# Exercise brief:
Say how many lines below contain the word "forall". The number is the entire reply.

# Source data:
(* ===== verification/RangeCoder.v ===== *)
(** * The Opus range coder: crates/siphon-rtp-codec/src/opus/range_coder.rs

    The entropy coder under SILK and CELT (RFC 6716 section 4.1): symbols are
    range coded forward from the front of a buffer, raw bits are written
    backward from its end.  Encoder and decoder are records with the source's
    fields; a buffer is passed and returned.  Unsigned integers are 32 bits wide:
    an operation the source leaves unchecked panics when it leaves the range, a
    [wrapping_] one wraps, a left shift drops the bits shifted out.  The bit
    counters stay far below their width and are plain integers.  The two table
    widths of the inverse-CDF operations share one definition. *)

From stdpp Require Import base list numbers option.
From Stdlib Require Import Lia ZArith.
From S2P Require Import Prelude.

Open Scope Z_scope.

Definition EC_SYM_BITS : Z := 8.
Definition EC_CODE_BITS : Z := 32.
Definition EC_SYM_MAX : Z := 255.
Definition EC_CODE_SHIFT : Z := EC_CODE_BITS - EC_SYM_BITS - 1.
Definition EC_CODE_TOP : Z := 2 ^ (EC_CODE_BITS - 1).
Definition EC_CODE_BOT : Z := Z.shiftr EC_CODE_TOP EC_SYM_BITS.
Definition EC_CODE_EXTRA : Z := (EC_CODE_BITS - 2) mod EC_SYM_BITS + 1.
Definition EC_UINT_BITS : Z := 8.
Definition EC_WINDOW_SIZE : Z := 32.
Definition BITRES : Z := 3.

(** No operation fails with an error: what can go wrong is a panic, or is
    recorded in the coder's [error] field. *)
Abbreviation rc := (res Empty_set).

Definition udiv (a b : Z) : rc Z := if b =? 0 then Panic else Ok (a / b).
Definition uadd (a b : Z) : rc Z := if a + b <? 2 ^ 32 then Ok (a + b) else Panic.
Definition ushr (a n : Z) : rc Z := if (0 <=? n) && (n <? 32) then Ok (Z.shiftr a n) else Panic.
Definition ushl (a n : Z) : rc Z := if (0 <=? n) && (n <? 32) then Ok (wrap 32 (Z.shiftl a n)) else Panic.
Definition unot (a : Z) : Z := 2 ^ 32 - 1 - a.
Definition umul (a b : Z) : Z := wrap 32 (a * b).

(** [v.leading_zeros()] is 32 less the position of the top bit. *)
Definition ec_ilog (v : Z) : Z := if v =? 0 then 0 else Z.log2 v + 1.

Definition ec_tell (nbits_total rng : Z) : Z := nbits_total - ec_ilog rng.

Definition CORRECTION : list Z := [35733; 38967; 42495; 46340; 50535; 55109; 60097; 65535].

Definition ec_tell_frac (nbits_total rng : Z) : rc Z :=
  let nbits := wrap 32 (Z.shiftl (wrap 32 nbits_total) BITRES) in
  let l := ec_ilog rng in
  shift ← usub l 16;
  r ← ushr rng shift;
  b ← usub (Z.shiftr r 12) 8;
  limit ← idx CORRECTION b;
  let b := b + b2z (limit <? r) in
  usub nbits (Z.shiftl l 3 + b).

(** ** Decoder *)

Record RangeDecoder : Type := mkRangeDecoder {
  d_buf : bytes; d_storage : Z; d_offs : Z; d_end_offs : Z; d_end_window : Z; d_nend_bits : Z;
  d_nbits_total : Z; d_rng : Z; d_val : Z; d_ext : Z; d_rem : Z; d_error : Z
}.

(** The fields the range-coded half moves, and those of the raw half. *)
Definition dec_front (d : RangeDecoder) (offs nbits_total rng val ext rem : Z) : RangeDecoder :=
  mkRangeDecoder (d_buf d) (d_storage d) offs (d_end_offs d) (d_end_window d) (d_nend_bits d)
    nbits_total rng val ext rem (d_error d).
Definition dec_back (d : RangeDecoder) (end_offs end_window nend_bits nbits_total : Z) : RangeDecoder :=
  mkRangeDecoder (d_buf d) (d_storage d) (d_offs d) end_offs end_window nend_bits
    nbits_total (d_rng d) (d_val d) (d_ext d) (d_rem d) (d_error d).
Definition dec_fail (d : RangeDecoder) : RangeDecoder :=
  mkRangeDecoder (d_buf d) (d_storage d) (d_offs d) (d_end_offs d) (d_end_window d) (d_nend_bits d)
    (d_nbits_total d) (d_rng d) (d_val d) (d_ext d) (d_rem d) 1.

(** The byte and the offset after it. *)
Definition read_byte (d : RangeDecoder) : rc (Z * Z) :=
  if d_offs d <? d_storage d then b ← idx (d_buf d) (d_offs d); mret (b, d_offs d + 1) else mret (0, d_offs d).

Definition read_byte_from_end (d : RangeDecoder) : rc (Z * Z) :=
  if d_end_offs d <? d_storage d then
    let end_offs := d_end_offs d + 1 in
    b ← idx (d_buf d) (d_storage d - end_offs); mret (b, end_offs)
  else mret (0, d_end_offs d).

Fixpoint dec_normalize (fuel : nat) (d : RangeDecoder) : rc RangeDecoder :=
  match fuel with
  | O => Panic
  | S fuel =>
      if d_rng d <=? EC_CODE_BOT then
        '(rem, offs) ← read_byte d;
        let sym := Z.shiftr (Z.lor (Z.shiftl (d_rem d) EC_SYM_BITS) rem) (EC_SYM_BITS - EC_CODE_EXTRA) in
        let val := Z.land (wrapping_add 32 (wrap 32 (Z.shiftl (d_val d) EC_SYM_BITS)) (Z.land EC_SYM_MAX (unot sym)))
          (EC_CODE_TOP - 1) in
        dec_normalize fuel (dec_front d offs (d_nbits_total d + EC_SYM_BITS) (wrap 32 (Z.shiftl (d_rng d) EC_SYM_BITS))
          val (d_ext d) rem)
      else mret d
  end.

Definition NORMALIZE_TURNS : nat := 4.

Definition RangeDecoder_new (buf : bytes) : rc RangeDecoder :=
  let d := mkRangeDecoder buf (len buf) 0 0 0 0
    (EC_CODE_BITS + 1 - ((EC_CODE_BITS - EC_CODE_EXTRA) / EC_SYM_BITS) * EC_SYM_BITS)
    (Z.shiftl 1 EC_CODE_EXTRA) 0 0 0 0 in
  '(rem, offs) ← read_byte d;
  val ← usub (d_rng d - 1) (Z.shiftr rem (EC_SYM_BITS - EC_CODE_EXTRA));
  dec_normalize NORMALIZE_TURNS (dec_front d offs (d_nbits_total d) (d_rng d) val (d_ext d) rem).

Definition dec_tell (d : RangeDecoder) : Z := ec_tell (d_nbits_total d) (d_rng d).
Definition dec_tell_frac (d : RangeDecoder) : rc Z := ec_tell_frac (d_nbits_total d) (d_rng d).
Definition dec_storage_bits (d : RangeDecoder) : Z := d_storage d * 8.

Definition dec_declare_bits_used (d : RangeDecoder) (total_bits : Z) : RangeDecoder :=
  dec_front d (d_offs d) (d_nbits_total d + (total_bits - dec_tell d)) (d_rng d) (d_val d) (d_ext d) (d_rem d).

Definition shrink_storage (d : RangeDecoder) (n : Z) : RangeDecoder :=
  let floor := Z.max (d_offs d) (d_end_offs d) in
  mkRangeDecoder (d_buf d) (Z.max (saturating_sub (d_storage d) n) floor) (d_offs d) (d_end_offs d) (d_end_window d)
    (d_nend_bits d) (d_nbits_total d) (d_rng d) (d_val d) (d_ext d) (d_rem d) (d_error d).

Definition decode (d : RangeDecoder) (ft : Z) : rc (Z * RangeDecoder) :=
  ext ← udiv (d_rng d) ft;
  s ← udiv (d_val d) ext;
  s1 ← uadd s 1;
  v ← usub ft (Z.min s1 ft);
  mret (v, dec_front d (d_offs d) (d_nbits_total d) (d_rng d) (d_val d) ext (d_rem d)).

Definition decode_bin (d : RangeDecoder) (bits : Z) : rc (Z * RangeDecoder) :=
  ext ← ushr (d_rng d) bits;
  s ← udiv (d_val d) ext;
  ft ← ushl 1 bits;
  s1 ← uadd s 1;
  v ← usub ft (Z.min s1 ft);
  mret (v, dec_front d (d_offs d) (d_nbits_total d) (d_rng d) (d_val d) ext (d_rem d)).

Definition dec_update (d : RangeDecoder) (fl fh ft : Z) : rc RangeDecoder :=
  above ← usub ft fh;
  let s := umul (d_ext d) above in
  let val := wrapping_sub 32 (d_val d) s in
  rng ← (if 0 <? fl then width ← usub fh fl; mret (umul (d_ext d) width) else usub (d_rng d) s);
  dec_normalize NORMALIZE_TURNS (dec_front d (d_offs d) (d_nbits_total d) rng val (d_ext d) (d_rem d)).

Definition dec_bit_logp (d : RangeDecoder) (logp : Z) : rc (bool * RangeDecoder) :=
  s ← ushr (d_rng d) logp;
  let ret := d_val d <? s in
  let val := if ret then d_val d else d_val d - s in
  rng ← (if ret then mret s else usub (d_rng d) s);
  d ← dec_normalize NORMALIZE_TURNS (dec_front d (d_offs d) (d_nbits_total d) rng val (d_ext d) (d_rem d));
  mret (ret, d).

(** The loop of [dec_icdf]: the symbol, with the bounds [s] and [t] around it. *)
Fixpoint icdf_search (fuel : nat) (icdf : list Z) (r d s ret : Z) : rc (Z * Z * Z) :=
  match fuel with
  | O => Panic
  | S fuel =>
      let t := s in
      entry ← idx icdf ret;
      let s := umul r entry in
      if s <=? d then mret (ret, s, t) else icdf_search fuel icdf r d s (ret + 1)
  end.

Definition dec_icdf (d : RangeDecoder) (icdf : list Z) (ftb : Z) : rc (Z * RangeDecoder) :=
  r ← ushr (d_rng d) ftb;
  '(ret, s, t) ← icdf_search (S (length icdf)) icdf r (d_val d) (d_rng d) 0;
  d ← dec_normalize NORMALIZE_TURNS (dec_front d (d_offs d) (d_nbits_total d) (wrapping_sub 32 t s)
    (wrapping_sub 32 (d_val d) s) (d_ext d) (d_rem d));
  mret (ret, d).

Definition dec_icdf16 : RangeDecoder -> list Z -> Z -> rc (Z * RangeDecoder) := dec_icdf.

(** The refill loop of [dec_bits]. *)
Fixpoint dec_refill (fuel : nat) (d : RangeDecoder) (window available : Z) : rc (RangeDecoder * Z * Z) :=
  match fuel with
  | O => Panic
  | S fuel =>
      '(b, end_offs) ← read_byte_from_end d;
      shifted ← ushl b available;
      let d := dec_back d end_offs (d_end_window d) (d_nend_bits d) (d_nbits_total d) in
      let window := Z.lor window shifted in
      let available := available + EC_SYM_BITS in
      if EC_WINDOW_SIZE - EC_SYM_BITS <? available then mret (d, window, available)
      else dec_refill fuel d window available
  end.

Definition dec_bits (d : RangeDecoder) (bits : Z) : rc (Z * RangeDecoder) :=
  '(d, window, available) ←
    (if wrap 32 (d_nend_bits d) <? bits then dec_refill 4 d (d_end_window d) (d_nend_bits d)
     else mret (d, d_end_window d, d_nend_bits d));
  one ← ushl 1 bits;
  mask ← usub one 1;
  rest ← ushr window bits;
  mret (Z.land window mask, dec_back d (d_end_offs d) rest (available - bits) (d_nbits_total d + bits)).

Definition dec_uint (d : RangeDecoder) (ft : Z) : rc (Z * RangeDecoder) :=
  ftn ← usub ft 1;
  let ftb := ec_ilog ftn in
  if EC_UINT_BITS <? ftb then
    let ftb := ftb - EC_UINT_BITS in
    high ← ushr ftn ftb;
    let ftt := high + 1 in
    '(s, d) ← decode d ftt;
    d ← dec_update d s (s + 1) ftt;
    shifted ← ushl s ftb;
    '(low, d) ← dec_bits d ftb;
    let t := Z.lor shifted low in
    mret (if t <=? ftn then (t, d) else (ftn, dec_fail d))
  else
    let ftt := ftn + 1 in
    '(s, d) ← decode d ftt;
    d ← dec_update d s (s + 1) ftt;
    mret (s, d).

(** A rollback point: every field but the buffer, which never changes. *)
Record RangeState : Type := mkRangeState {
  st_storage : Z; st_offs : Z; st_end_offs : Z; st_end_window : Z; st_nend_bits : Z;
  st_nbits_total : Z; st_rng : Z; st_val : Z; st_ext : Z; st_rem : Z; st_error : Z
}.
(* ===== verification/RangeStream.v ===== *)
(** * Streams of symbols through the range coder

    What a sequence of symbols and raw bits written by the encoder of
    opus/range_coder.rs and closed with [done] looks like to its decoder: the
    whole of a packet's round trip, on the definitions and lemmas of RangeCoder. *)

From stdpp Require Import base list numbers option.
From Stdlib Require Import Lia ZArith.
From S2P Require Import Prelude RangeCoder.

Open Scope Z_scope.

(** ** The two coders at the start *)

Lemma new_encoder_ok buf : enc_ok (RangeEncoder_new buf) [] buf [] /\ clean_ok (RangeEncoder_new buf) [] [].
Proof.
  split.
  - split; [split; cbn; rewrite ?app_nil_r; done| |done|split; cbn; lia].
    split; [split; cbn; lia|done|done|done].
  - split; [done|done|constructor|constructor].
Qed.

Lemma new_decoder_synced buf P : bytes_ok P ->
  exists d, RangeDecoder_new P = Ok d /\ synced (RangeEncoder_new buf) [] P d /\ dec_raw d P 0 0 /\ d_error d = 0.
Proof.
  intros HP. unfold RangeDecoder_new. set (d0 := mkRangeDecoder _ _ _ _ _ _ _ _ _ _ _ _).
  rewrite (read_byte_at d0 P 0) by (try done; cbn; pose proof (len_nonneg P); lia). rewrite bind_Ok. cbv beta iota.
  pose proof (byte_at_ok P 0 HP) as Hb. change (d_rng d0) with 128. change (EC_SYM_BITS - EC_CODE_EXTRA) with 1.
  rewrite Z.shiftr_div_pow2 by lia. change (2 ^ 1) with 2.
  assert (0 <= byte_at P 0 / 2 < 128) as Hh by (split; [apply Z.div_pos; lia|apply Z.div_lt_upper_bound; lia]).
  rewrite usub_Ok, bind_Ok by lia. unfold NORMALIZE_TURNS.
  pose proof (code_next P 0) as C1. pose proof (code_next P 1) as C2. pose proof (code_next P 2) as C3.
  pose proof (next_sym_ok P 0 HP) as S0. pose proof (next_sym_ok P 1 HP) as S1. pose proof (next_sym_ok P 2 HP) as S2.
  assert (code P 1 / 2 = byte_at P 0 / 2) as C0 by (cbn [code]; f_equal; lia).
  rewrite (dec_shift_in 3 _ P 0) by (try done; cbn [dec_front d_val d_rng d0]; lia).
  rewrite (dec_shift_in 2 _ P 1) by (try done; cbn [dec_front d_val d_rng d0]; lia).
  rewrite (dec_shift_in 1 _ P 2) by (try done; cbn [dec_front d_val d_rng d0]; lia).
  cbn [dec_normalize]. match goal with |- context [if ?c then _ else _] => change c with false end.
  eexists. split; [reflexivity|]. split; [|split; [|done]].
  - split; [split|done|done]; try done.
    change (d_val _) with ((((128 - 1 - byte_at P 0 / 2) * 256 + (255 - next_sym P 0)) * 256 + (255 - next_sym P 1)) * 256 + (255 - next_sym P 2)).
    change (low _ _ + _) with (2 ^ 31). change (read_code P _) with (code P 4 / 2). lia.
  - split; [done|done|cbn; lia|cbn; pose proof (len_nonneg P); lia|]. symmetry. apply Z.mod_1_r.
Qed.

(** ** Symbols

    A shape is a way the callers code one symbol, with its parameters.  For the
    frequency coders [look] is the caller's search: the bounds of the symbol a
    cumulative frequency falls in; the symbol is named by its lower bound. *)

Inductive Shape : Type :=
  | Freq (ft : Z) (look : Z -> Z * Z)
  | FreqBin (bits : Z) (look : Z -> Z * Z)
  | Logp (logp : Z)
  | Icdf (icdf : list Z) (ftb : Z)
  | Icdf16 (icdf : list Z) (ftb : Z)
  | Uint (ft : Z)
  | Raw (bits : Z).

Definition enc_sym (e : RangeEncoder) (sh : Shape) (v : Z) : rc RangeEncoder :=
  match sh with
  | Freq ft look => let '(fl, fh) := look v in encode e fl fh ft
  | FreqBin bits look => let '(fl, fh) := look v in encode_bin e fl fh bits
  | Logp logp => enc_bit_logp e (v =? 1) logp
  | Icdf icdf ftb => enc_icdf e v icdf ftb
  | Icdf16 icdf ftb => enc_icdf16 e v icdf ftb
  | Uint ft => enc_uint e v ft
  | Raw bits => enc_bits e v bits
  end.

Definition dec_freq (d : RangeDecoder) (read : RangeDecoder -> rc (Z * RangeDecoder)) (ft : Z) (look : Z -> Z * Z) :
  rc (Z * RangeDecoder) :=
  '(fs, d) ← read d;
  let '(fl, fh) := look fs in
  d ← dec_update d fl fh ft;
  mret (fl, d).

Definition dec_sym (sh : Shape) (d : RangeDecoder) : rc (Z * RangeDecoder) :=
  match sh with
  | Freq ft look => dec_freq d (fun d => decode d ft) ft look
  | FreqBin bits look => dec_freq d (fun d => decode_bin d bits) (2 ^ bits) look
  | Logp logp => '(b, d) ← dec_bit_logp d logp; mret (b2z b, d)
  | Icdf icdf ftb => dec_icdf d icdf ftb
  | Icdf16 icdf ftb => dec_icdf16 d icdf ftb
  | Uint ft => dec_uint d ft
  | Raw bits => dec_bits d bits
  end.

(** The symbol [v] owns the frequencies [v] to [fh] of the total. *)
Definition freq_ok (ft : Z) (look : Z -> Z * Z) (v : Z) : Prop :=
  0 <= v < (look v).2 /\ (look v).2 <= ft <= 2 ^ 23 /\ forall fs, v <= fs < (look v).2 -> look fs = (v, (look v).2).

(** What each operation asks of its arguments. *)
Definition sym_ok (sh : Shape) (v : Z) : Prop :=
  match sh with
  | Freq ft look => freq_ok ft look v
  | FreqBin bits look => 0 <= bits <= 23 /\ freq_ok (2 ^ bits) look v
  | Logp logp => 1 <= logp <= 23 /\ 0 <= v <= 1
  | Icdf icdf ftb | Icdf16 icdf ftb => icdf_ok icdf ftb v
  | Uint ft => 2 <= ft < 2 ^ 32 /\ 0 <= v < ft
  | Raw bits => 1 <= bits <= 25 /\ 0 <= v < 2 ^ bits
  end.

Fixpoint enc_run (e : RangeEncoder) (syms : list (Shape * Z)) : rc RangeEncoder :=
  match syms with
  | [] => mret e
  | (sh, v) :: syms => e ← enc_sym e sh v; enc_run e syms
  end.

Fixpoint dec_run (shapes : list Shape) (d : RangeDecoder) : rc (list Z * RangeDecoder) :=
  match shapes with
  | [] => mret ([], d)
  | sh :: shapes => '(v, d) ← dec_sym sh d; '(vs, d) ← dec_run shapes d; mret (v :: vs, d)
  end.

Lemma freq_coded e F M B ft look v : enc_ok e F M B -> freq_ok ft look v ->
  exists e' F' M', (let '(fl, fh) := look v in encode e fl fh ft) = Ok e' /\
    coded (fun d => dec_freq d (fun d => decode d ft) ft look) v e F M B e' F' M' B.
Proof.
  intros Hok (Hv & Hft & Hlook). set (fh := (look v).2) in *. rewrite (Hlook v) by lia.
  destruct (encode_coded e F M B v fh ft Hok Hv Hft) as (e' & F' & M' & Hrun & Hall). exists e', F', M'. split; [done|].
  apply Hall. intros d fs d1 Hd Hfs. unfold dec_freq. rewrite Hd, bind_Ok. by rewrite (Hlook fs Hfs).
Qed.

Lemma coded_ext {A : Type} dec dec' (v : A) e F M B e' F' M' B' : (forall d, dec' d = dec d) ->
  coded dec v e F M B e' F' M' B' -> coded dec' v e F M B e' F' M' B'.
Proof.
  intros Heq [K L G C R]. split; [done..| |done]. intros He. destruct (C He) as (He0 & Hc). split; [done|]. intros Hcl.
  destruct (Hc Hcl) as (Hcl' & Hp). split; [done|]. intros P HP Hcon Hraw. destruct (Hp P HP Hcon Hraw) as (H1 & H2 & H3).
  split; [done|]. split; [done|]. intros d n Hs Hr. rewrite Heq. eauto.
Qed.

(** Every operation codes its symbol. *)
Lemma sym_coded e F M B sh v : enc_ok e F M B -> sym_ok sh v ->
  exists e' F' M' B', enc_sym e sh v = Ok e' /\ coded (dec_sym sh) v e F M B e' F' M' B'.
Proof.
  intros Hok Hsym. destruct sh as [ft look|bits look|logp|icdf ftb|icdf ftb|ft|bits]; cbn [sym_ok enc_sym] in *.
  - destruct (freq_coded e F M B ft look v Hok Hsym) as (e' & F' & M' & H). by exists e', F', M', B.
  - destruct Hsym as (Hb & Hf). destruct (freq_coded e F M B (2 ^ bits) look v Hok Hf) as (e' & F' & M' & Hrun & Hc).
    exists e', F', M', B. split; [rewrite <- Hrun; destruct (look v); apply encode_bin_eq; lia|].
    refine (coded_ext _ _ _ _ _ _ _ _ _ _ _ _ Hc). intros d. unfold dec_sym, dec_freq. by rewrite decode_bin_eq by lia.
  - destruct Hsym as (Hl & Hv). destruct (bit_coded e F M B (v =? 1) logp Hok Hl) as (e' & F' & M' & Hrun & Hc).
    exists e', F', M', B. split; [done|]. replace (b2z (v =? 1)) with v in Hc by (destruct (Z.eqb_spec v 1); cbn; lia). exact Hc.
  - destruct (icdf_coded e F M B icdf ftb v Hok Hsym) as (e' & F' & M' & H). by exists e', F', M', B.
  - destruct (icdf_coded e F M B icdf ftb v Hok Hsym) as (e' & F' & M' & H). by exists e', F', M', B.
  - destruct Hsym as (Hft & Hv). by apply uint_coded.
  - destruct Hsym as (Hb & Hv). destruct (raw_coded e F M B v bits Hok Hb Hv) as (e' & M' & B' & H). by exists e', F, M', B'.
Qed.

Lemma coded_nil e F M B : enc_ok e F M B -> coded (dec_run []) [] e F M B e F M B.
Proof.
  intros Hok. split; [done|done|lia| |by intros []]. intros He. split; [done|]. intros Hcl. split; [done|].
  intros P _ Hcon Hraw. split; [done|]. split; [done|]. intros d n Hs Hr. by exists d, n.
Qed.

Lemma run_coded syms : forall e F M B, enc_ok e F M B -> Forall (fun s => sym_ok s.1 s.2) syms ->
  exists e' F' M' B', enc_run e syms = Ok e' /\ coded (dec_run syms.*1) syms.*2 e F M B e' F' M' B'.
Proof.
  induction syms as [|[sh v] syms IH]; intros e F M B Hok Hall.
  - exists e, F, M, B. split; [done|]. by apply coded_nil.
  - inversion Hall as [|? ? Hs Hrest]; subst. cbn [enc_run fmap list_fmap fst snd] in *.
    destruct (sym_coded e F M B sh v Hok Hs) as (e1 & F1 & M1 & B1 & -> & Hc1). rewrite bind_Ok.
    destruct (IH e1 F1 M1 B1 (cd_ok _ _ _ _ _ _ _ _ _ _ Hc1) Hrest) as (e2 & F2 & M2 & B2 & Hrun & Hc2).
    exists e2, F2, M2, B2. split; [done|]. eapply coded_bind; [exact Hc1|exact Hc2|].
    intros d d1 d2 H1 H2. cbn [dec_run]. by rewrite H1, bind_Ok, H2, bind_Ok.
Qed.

# Solved problem:
3